| Task item |
In the data below, find each line that contains the word "eexists" and copy it.

--- START ---

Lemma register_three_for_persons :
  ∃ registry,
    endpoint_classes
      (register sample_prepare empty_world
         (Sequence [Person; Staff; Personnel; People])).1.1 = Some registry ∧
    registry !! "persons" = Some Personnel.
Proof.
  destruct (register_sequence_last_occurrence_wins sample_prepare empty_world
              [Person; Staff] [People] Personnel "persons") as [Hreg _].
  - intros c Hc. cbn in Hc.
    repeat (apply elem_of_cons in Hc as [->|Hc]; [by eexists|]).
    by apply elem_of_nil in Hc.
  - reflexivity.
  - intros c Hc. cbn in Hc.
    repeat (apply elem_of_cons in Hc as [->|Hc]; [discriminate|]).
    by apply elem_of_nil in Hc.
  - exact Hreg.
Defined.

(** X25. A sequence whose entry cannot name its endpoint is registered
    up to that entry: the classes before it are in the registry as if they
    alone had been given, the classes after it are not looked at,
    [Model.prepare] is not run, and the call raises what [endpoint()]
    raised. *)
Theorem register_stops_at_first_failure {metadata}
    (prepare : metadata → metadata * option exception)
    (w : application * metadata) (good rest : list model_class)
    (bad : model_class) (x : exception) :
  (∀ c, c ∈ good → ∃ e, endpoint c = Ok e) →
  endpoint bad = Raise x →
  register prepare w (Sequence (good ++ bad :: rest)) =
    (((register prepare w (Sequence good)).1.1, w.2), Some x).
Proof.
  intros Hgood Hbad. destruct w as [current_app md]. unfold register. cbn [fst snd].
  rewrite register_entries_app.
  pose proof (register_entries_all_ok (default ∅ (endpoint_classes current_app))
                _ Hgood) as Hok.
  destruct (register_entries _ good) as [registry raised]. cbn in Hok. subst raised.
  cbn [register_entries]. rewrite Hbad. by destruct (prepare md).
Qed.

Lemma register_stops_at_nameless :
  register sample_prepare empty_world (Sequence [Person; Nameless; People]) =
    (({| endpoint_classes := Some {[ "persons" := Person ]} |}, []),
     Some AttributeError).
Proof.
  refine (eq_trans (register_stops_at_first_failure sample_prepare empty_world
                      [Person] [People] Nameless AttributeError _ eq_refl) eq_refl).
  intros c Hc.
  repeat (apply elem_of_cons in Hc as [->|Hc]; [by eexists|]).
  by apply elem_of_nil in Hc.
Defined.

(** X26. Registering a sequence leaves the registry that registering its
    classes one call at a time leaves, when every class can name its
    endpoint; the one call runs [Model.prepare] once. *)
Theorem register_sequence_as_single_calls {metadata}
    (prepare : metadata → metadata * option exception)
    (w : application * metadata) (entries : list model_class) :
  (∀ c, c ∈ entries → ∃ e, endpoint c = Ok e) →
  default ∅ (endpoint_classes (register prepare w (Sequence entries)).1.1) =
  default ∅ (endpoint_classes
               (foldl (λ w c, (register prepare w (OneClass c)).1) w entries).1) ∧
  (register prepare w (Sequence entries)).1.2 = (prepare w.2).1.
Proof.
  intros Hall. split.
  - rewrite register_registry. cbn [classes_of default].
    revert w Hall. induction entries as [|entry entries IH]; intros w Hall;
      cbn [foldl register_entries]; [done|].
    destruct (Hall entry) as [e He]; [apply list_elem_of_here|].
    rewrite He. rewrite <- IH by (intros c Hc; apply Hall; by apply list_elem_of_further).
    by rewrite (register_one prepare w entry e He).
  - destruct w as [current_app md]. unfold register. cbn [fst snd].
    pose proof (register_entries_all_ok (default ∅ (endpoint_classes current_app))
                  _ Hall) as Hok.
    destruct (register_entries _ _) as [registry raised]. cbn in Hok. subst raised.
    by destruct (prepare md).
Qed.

--- END ---

| Response to this task |
    repeat (apply elem_of_cons in Hc as [->|Hc]; [by eexists|]).
  repeat (apply elem_of_cons in Hc as [->|Hc]; [by eexists|]).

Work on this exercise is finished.